As a recent South Carolina case points out, however, a binding teaming agreement is not enough and the subcontractor must take care to ensure that the terms of the teaming agreement properly find their way into the operative provisions of the resulting subcontract. In Stevens Aviation, Inc. v. DynCorp International, Inc., 394 S.C. 300, 715 S.E.2d 655 (2011), the parties teaming agreement could be read as requiring DynCorp, the prime contractor, to award all “strip and paint” requirements for several specific types of aircraft to its teaming partner and eventual subcontractor, Stevens. DynCorp was awarded the federal prime contract, but the subcontract as negotiated was less comprehensive than the teaming agreement in identifying the scope of work that DynCorp was required to award to Stevens. As is usually the case, the subcontract also contained an “integration clause,” stating that the subcontract “supersedes all prior written or oral agreements between the parties . . . and constitutes the entire agreement between the parties hereto . . . .” The subcontractor brought suit complaining that DynCorp breached the subcontract by awarding some of its strip and paint requirements for the covered aircraft to other companies.
Noting that the parties had incorporated the teaming agreement by reference into their subcontract, the trial court held that the terms of the teaming agreement were therefore binding upon the parties and entered partial summary judgment for the subcontractor.
The court of appeals reversed, holding that the incorporation by reference of the teaming agreement was ineffective and that neither the incorporation nor the operative language of the subcontract was sufficient to require DynCorp to purchase all of its requirements for the services from Stevens.
The major problem, according to the court, was that the parties merely referred to the teaming agreement in the “whereas” or “recitals” section of the subcontract and did not specifically state the purpose of the incorporation in terms sufficient to override the scope of work provisions of the subcontract itself. The court said that while there are no “magic words” to be used to incorporate a teaming agreement into a subcontract, “whereas” clauses “are not considered contractual" and cannot be permitted to control the express provisions of the contract. . ..” A proper incorporation by reference, according to the court, “must clearly communicate that the purpose of the reference is to incorporate the referenced material into the contract (rather than merely to acknowledge that the referenced material is relevant to the contract, e.g., as background law or negotiating history).”

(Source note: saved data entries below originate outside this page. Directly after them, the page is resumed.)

Lemma app_genesis_inv (module_addr : AccAddress) height h0 base coreslot rewards mining bank a updates :
  app_genesis_fits module_addr height h0 base coreslot rewards bank →
  AppInitGenesis econ height coreslot rewards mining (emptyApp bank) = (a, Ok updates) →
  app_inv econ module_addr base 0 {| Ac_Height := h0 - 1; Ac_InBlock := false; Ac_State := a |}.
Proof.
  intros [Henv [Hh0 Hmax] [Ht Hd] Hfits Hcov] H. unfold AppInitGenesis in H.
  apply M_bind_Ok in H as (u1 & a1 & H1 & H). unfold on_coreslots in H1.
  apply zoom_Ok in H1 as (cs & Hcs & ->).
  apply M_bind_Ok in H as ([] & a2 & H2 & H). unfold on_rewards_of in H2.
  apply zoom_Ok in H2 as (s & Hrw & ->).
  apply M_bind_Ok in H as ([] & a3 & H3 & H). unfold on_mining_of in H3.
  apply zoom_Ok in H3 as (mn & Hmn & ->). apply M_ret_Ok in H as [-> _]. simpl in *.
  pose proof (imported_valid height coreslot cs u1 Hmax Ht Hd Hcs) as Hvalid.
  destruct (genesis_establishes (CK := coreslot_keeper econ) econ module_addr
    (coreslot_valid econ) cs height base rewards bank s Henv Hvalid Hmax Hrw Hfits Hcov)
    as (h & v & Hh & Hpos & _ & _ & _ & _ & _ & Hv).
  assert (h = h0) as -> by congruence. split; [by exists v|].
  apply mining_genesis_run in Hmn as (m & p & q & Hf & _ & -> & _).
  apply (mining_inv_later _ 0); [|unfold blocks_ended; simpl; lia].
  by apply (imported_mining_inv (RK := app_rewards econ)).
Qed.
End genesis.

The court sent the case back to the trial court for further proceedings and it is possible that Stevens may still win in the end. (For example, the court might ultimately conclude that the scope of work or other elements of the subcontract are ambiguous, thus justifying resort to extrinsic evidence – including the teaming agreement – in order to determine what the parties meant by the language they used.) Nevertheless, prime contractors and subcontractors alike can learn a few lessons from this case:
- DON’T assume that a simple incorporation by reference, without more, is sufficient to ensure that the terms of a subcontract match what the parties agreed to do in their teaming agreement;
- By all means, DO incorporate the terms of your teaming agreement into the subcontract: it provides background and may be useful later in interpreting ambiguities in the subcontract;
- However, DON’T depend upon your simple incorporation by reference to supply crucial terms of the subcontract. Whenever possible separately detail the scope of the work, prices and other essential terms in the body of the subcontract;
- If you absolutely must rely upon incorporation by reference to supply an essential term, DO be as specific as possible: In the Scope of Work section of the subcontract, for example, you could specifically state that “Subcontractor's Scope of Work shall be as set forth in Paragraph xxx of the Teaming Agreement dated mm/dd/yyyy.” A detailed reference like that is likely to be enforced.